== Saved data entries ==
..............................

(* ===== verification/SweepSystem.v ===== *)
(** * SweepSystem: what the sweep engine guarantees to the other workers

    The counterpart of [WithdrawalSystem] for [Sweeps].  A sweep has no
    sequence column, so the invariant [sweep_signing] speaks of an assignment
    [q] of sequences to signed sweeps: the signed bytes of a sweep are a
    transfer of exactly its record on its slot, the slot is spent, and no slot
    carries two signed sweeps or a signed sweep and a signed withdrawal.  The
    handlers of the withdrawal workflow, the sequence manager and the operator
    keep it because they leave the sweeps alone ([sweep_frame]); the handlers
    of the engine are proved safe here, with node and signer answering
    anything. *)

From stdpp Require Import base list strings relations.
From Stdlib Require Import ZArith Lia String.
From S2P Require Import Prelude Workers Text Storage Database SqlStore SqlLaws.
From S2P Require Import Hash Chain Tx Sequences Interference Withdrawals.
From S2P Require Import WithdrawalLaws ReviewResolution WithdrawalSystem Sweeps.
Import SqlStore SqlLaws Interference WithdrawalLaws ReviewResolution WithdrawalSystem Sweeps.

Open Scope string_scope.
Open Scope list_scope.
Open Scope Z_scope.

Module SweepSystem.

Section sweep_system.
Context `{X : Ext}.

(** ** Guarantee and invariant *)

(** The columns of a sweep no method updates. *)
Definition job_of (j : SweepJob) :=
  (j_SweepID j, j_IdempotencyKey j, j_ChainID j, j_SourceAddress j, j_HotWalletAddress j, j_Strategy j,
   j_AmountBaseUnits j).

Definition sweep_signed (j : SweepJob) : Prop := j_SignedTxBytes j <> [].

(** Statuses a sweep has only while unsigned. *)
Definition sweep_presign (st : SweepStatus) : bool :=
  match st with SweepPending | SweepBuilt | SweepDeferred | SweepCancelled => true | _ => false end.

Definition sweep_evolves (j j' : SweepJob) : Prop :=
  job_of j' = job_of j /\
  (sweep_signed j -> j_SignedTxBytes j' = j_SignedTxBytes j /\ j_TxHash j' = j_TxHash j).

Definition sweeps_evolve (s s' : Store) : Prop :=
  forall j, j ∈ st_sweeps s -> exists j', j' ∈ st_sweeps s' /\ sweep_evolves j j'.

(** The bytes sign over exactly the sweep's record at sequence [n]. *)
Definition sweeps_out (j : SweepJob) (n : Z) (bz : bytes) : Prop :=
  Tx.signed_transfer bz (j_ChainID j) (j_SourceAddress j) (j_HotWalletAddress j)
    (Tx.int_String (j_AmountBaseUnits j)) "" n.

Definition sweep_slot (q : string -> Z) (j : SweepJob) : option (string * string * Z) :=
  Some (j_ChainID j, j_SourceAddress j, q (j_SweepID j)).

Record sweep_signing (q : string -> Z) (s : Store) : Prop := SweepSigning {
  ss_presign : forall j, j ∈ st_sweeps s -> sweep_presign (j_Status j) = true -> j_SignedTxBytes j = [];
  ss_hash : forall j, j ∈ st_sweeps s -> sweep_signed j ->
    j_TxHash j = Some (Hash.TxHash (j_SignedTxBytes j));
  ss_transfer : forall j, j ∈ st_sweeps s -> sweep_signed j ->
    sweeps_out j (q (j_SweepID j)) (j_SignedTxBytes j);
  ss_slot : forall j, j ∈ st_sweeps s -> sweep_signed j ->
    exists r, r ∈ st_sequences s /\ spent r /\ slot_key r = sweep_slot q j;
  ss_once : forall j k, j ∈ st_sweeps s -> k ∈ st_sweeps s -> sweep_signed j -> sweep_signed k ->
    sweep_slot q j = sweep_slot q k -> j = k;
  (** no slot carries a signed withdrawal and a signed sweep *)
  ss_cross : forall x j, x ∈ st_withdrawals s -> j ∈ st_sweeps s -> signed x -> sweep_signed j ->
    slot_of x <> sweep_slot q j;
  (** a sweep's reservation is on the sweep's account *)
  ss_account : forall r id, r ∈ st_sequences s -> r_WorkRef r = sweep_ref id ->
    exists j, j ∈ st_sweeps s /\ j_SweepID j = id /\ j_ChainID j = r_ChainID r /\
      j_SourceAddress j = r_SourceAddress r }.

Definition sweeps_safe (s : Store) : Prop := exists q, sweep_signing q s.

(** Both workflows together. *)
Definition guarantee (s s' : Store) : Prop := evolves s s' /\ sweeps_evolve s s'.
Definition invariant (s : Store) : Prop := signing_ok s /\ sweeps_safe s.

Lemma empty_invariant t : invariant (empty_store t).
Proof.
  split; [apply empty_signing_ok|]. exists (fun _ => 0).
  split; simpl; intros; try by (exfalso; eapply not_elem_of_nil).
Qed.

#[export] Instance sweeps_evolve_preorder : PreOrder sweeps_evolve.
Proof.
  split; [intros s j Hj; by exists j|]. intros a b c H1 H2 j Hj.
  destruct (H1 j Hj) as (k & Hk & E1 & E2), (H2 k Hk) as (l & Hl & F1 & F2). exists l. split; [done|].
  unfold sweep_evolves, sweep_signed in *. split; [congruence|]. intros Hs. destruct (E2 Hs) as [Eb Eh].
  rewrite <-Eb in Hs. destruct (F2 Hs). split; congruence.
Qed.
#[export] Instance guarantee_preorder : PreOrder guarantee.
Proof.
  split; [intros s; split; reflexivity|]. intros a b c [] []. split; by etransitivity.
Qed.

..............................

== WHAT THIS TASK INVOLVES ==
With the line that has "of the engine" as the first and the line that has "Definition sweep_signed (j" as the last, repeat exactly that run of lines above and no more.

== SOLUTION TO THIS PROBLEM ==
    of the engine are proved safe here, with node and signer answering
    anything. *)

From stdpp Require Import base list strings relations.
From Stdlib Require Import ZArith Lia String.
From S2P Require Import Prelude Workers Text Storage Database SqlStore SqlLaws.
From S2P Require Import Hash Chain Tx Sequences Interference Withdrawals.
From S2P Require Import WithdrawalLaws ReviewResolution WithdrawalSystem Sweeps.
Import SqlStore SqlLaws Interference WithdrawalLaws ReviewResolution WithdrawalSystem Sweeps.

Open Scope string_scope.
Open Scope list_scope.
Open Scope Z_scope.

Module SweepSystem.

Section sweep_system.
Context `{X : Ext}.

(** ** Guarantee and invariant *)

(** The columns of a sweep no method updates. *)
Definition job_of (j : SweepJob) :=
  (j_SweepID j, j_IdempotencyKey j, j_ChainID j, j_SourceAddress j, j_HotWalletAddress j, j_Strategy j,
   j_AmountBaseUnits j).

Definition sweep_signed (j : SweepJob) : Prop := j_SignedTxBytes j <> [].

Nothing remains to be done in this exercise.